Remember that side effects may be more intense after your second shot and are normal signs that your body is building protection and should go away within a few days. You should contact your healthcare provider if the redness or tenderness where you got your shot gets worse after 24 hours or if your side effects are worrying you and not gone after a few days.
Millions of people in the United States have received COVID-19 vaccines and they are safe and effective at protecting against COVID-19. Some people experience no side effects after vaccination while many will experience mild side effects, such as pain, swelling at the injection site, a headache, chills or a fever. A small number of individuals will experience a severe allergic reaction to an ingredient in the vaccine, but that is extremely rare and the reason for observation immediately after being vaccinated. Any time you experience symptoms that worry you it is time to discuss them with your healthcare provider.
You can help monitor for side effects using V-safe, a smartphone-based health checker if you have received a COVID-19 vaccine in the past six weeks. Using text messages and web surveys, it allows individuals who track any side effects and will follow up via phone with anyone who reports a medically significant adverse event.

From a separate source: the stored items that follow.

(* ===== verification/CtrlOk.v ===== *)
(** * Resolving a family by its name

    A dump of families fills the controller's cache, the resolver finds the first family of
    the given name and returns its number, and everything that was allocated is freed. *)

From S2P Require Import Prelude Mem Kernel Packet Netlink NlError Attr Recv Dump NlList.
From S2P Require Import Objects Cache CacheInv CacheOps CacheLoop CacheSync CacheResync CacheFill.
From S2P Require Import Family UserLib GenlCtrl CtrlParse.
Import Nl.

Section Ok.
Context `{Ctrl}.
Local Open Scope store_scope.

Lemma rbind_some {A B} (m : R genl_family A) (k : A → R genl_family B) st a st' :
  m st = Some (a, st') → rbind m k st = k a st'.
Proof. intros E. unfold rbind. by rewrite E. Qed.

(** ** The message of a family carries the family *)

Section Msg.
Context (seq pid : Z) (f : genl_family) (Hf : family_ok f) (Hseq : 0 ≤ seq < 2 ^ 32).

Lemma fam_passes : Forall (passes CTRL_ATTR_MAX ctrl_policy) (fam_attrs f).
Proof.
  destruct Hf as [_ Hn _ _ _ Ho Hg _ _ _].
  assert (∀ ty l, ctrl_policy ty = mkPolicy NLA_NESTED 0 0 → Forall (λ a, Forall is_byte a.2) l →
    Forall (passes CTRL_ATTR_MAX ctrl_policy) (nest ty l)) as Hnest.
  { intros ty l Hp Hl. unfold nest. destruct l as [|a l]; [apply Forall_nil|].
    apply list.Forall_cons. split; [|apply Forall_nil]. split; [by apply bytes_flat|]. intros _. cbn [fst snd].
    rewrite Hp. unfold accepts. cbn [pt_type pt_minlen pt_maxlen]. pose proof (zlen_nonneg (flat (a :: l))).
    change (nla_attr_minlen NLA_NESTED) with 0. cbn [negb Z.eqb NLA_NESTED NLA_FLAG NLA_STRING Pos.eqb andb orb].
    by decide_test (0 <=? zlen (flat (a :: l))) true. }
  unfold fam_attrs. cbn [app].
  apply list.Forall_cons; split; [eapply passes_name; [done|done|by right]|].
  apply list.Forall_cons; split; [split; [apply le_split_bytes|done]|].
  do 3 (apply list.Forall_cons; split; [by apply passes_u32|]).
  apply Forall_app. split; apply Hnest; try done; apply bytes_number, Forall_map.
  - eapply list.Forall_impl; [exact Ho|]. intros op _. apply bytes_flat.
    do 2 (apply list.Forall_cons; split; [apply le_split_bytes|]). apply Forall_nil.
  - eapply list.Forall_impl; [exact Hg|]. intros g [_ Hgn]. apply bytes_flat.
    apply list.Forall_cons; split; [apply le_split_bytes|].
    apply list.Forall_cons; split; [by apply bytes_name|apply Forall_nil].
Qed.
Lemma drop_port_ok n p sk :
  ports_ok n → socks n !! p = Some sk →
  map_ok (drop_port sk (ports n)) ∧
  ∀ k, 0 ≤ k < 1024 → used (drop_port sk (ports n)) k = true ↔
    ∃ q sk', q ≠ p ∧ socks n !! q = Some sk' ∧ owns sk' k.
Proof.
  intros [Hm Hu Hp Ho] Hsk. unfold drop_port. destruct (has_flag NL_OWN_PORT sk) eqn:Ef.
  - split; [done|]. intros k Hk. rewrite Hu by done. split.
    + intros (q & sk' & Hq & Hk'). exists q, sk'. split; [|done]. intros ->. destruct Hk' as [Hf _]. congruence.
    + intros (q & sk' & _ & Hq & Hk'). eauto.
  - destruct (Hp p sk Hsk Ef) as (Hmax & k0 & Hk0 & Hown). pose proof Hown as [_ Epid].
    destruct (port_number os_getpid k0 Hk0) as [Enr Hrange].
    destruct (release_ok (nl_pid (s_local sk)) (ports n) Hm) as [Hm' Hu']; [by rewrite Epid|done|].
    split; [done|]. intros k Hk. rewrite Hu' by done. rewrite Epid, Enr, andb_true_iff, Hu by done. split.
    + intros ((q & sk' & Hq & Hk') & Hne). exists q, sk'. split; [|done]. intros ->.
      assert (sk' = sk) as -> by congruence. destruct Hk' as [_ E]. rewrite Epid in E.
      apply (f_equal (λ z, Z.shiftr z 22)) in E. rewrite Enr in E. destruct (port_number os_getpid k Hk) as [Enr' _].
      rewrite Enr' in E. subst k. by rewrite Z.eqb_refl in Hne.
    + intros (q & sk' & Hne & Hq & Hk'). split; [eauto|]. apply negb_true_iff, Z.eqb_neq. intros ->.
      apply Hne. by eapply Ho.
Qed.
(* ===== verification/MngrAdd.v ===== *)
(** * Making a manager, adding caches to it and releasing it

    A new manager has its callback on the socket, which is connected and not checked for
    sequence numbers; when the connection fails the manager is released again.
    [nl_cache_mngr_add] leaves a filled cache in the first free place, or no trace in memory;
    [nl_cache_mngr_free] frees the caches. *)

From stdpp Require Import strings.
From S2P Require Import Prelude Packet Netlink NlError Text Attr CStr Recv Dump NlList TransList Mngt MngtOk.
From S2P Require Import Objects Cache CacheInv CacheOps CacheLoop CacheSync CacheResync CacheFill.
From S2P Require Import Handlers Ports Socket SockInv SockOps SockApi Mngr MngrOk.
Import Nl.

(** ** Programs that leave the callback handles alone *)

Section Keep.
Context `{OS : Os}.

Definition keeps_cbs {A} (m : St net A) : Prop := ∀ n a n', m n = Some (a, n') → cbs n' = cbs n.

Lemma kc_bind {A B} (m : St net A) (k : A → St net B) : keeps_cbs m → (∀ a, keeps_cbs (k a)) → keeps_cbs (sbind m k).
Proof.
  intros Hm Hk n b n' E. unfold sbind in E. destruct (m n) as [ [a n1]|] eqn:E1; [|done].
  rewrite (Hk a _ _ _ E). by eapply Hm.
Qed.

It depends. Immunity is when the body can resist a particular disease, and vaccines help build up that immunity by stimulating antibody production and immune cells (T and B lymphoctyes) for future protection. Immunity works best at the community level so when enough people are vaccinated then an infected individual has nobody to spread the disease to. A vaccination can help prevent getting the infection or at least keeping the severity of the infection to a mild level. Everyone’s immune system responds a little differently.
That is possible, but uncommon. What you are referring to is also called breakthrough cases, and there have been instances of fully vaccinated individuals who became ill with COVID-19. No vaccine is 100% effective. In clinical trials, the available vaccines showed an efficacy of between 72% - 95% in protecting against moderate-to-severe illness. That high level of immunity against SARS-CoV-2, which we had no immunity whatsoever from pre-pandemic, is a huge advantage to protecting your health. However, until more people are vaccinated, and COVID-19 is no longer widely circulating, we’ll continue to see a small number of individuals become ill after being vaccinated. Health experts are researching these individuals to determine if any further guidance is warranted. Learn more at Lung.org/vaccines.
This is currently unknown. When we know how long immunity from the vaccine will last, decisions can be made about timing of re-vaccination.
Yes! Even when a vaccine is widely available, additional measures like masks and social distancing will still be necessary until the public health threat has subsided. It is an important safety measure not only for yourself but for those around you.
In the meantime, CDC came out with new guidelines for when you have been fully vaccinated. Once you are two weeks out from your final dose, you can once again gather indoors with fully vaccinated people without wearing a mask. You could also gather indoors with unvaccinated people from one other household without masks as long as they are not at increased risk for severe illness from COVID-19.
The American Lung Association urges members of the public to always consult with their own healthcare providers about whether this or any vaccine is appropriate for them.